As an experienced glaucoma surgeon, I understand which procedure is right for what patient. I am also mindful that the traditional glaucoma operation: a well-executed trabeculectomy, remains the gold standard operation that stood the test of time and is most likely to achieve the best long-term success rates. It still is indicated in most patients with advanced glaucoma.

Sadly, many surgeons are moving away from trabeculectomies as they are challenging to perform and require meticulous and time-consuming post-operative care. I have been trained at Moorfields where the Moorfields safe surgery trabeculectomy has been developed. I have performed hundreds of these operations safely, with excellent results, so I am confident in offering this surgery when indicated.
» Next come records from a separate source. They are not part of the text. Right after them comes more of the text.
Definition set_ttl (v : Z) (n : NFQueueTraceroute) : NFQueueTraceroute :=
  {| ttl := v; ttlMax := ttlMax n; ttlRepeat := ttlRepeat n;
     ttlRepeatMax := ttlRepeatMax n; mangleFreq := mangleFreq n;
     count := count n; traceResult := traceResult n; stopped := stopped n;
     responseTimedOut := responseTimedOut n;
     stopTimerChannel := stopTimerChannel n;
     restartTimerChannel := restartTimerChannel n; timer := timer n |}.

Definition set_ttlRepeat (v : Z) (n : NFQueueTraceroute) : NFQueueTraceroute :=
  {| ttl := ttl n; ttlMax := ttlMax n; ttlRepeat := v;
     ttlRepeatMax := ttlRepeatMax n; mangleFreq := mangleFreq n;
     count := count n; traceResult := traceResult n; stopped := stopped n;
     responseTimedOut := responseTimedOut n;
     stopTimerChannel := stopTimerChannel n;
     restartTimerChannel := restartTimerChannel n; timer := timer n |}.

Definition set_count (v : Z) (n : NFQueueTraceroute) : NFQueueTraceroute :=
  {| ttl := ttl n; ttlMax := ttlMax n; ttlRepeat := ttlRepeat n;
     ttlRepeatMax := ttlRepeatMax n; mangleFreq := mangleFreq n;
     count := v; traceResult := traceResult n; stopped := stopped n;
     responseTimedOut := responseTimedOut n;
     stopTimerChannel := stopTimerChannel n;
     restartTimerChannel := restartTimerChannel n; timer := timer n |}.

Definition set_traceResult (v : list (Z * list IP)) (n : NFQueueTraceroute)
  : NFQueueTraceroute :=
  {| ttl := ttl n; ttlMax := ttlMax n; ttlRepeat := ttlRepeat n;
     ttlRepeatMax := ttlRepeatMax n; mangleFreq := mangleFreq n;
     count := count n; traceResult := v; stopped := stopped n;
     responseTimedOut := responseTimedOut n;
     stopTimerChannel := stopTimerChannel n;
     restartTimerChannel := restartTimerChannel n; timer := timer n |}.

Definition set_stopped (v : bool) (n : NFQueueTraceroute) : NFQueueTraceroute :=
  {| ttl := ttl n; ttlMax := ttlMax n; ttlRepeat := ttlRepeat n;
     ttlRepeatMax := ttlRepeatMax n; mangleFreq := mangleFreq n;
     count := count n; traceResult := traceResult n; stopped := v;
     responseTimedOut := responseTimedOut n;
     stopTimerChannel := stopTimerChannel n;
     restartTimerChannel := restartTimerChannel n; timer := timer n |}.

Definition set_responseTimedOut (v : bool) (n : NFQueueTraceroute)
  : NFQueueTraceroute :=
  {| ttl := ttl n; ttlMax := ttlMax n; ttlRepeat := ttlRepeat n;
     ttlRepeatMax := ttlRepeatMax n; mangleFreq := mangleFreq n;
     count := count n; traceResult := traceResult n; stopped := stopped n;
     responseTimedOut := v;
     stopTimerChannel := stopTimerChannel n;
     restartTimerChannel := restartTimerChannel n; timer := timer n |}.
Are you involved in research projects?

During my training at Moorfields, I have performed several research projects. I have also conducted a three-year laboratory research project that led to a PhD award by UCL and several cutting-edge scientific publications. As a full-time consultant, I now dedicate all my time to surgery and direct clinical care of patients. Whilst I miss not having any dedicated time to research in my job-plan, as a full-time clinician, I can continually acquire a wealth of surgical and clinical experience that makes me better at what I do.

I still find time to conduct audits and mini-research projects that may positively impact patients’ clinical care. I also regularly attend and present at local, national, and international conferences and am a European Glaucoma Society committee member. I am passionate about teaching and am a visiting lecturer at UCL and City University.

Why do patients come to see you?

I get several referrals from consultant colleagues or optometrists for cataract surgery or specialised glaucoma care. Consultant colleagues may sometimes refer for a second opinion, especially when the diagnosis of glaucoma is in doubt or when there is uncertainty of whether glaucoma surgery is indicated and which operation to choose for the patient.

Sometimes cataract surgery alone may be all that is needed to control their glaucoma, but other patients may need more complex surgery such as a trabeculectomy or an aqueous shunt.

I also see many patients who are self-referrals. Patients come to see me as they want the reassurance that I have trained and practise at a world-renowned centre of excellence that is always at the forefront of ophthalmic care globally.

I also actively listen to patients and spend over 45 minutes with my new patients to ensure that I have addressed all their concerns and have a treatment plan tailored to their individual needs.

I am very thorough in my examination and do not take any shortcuts as the ‘devil is in the details’. Patients are sometimes very anxious about their condition or surgery, and I do my best to put them at ease and reassure them.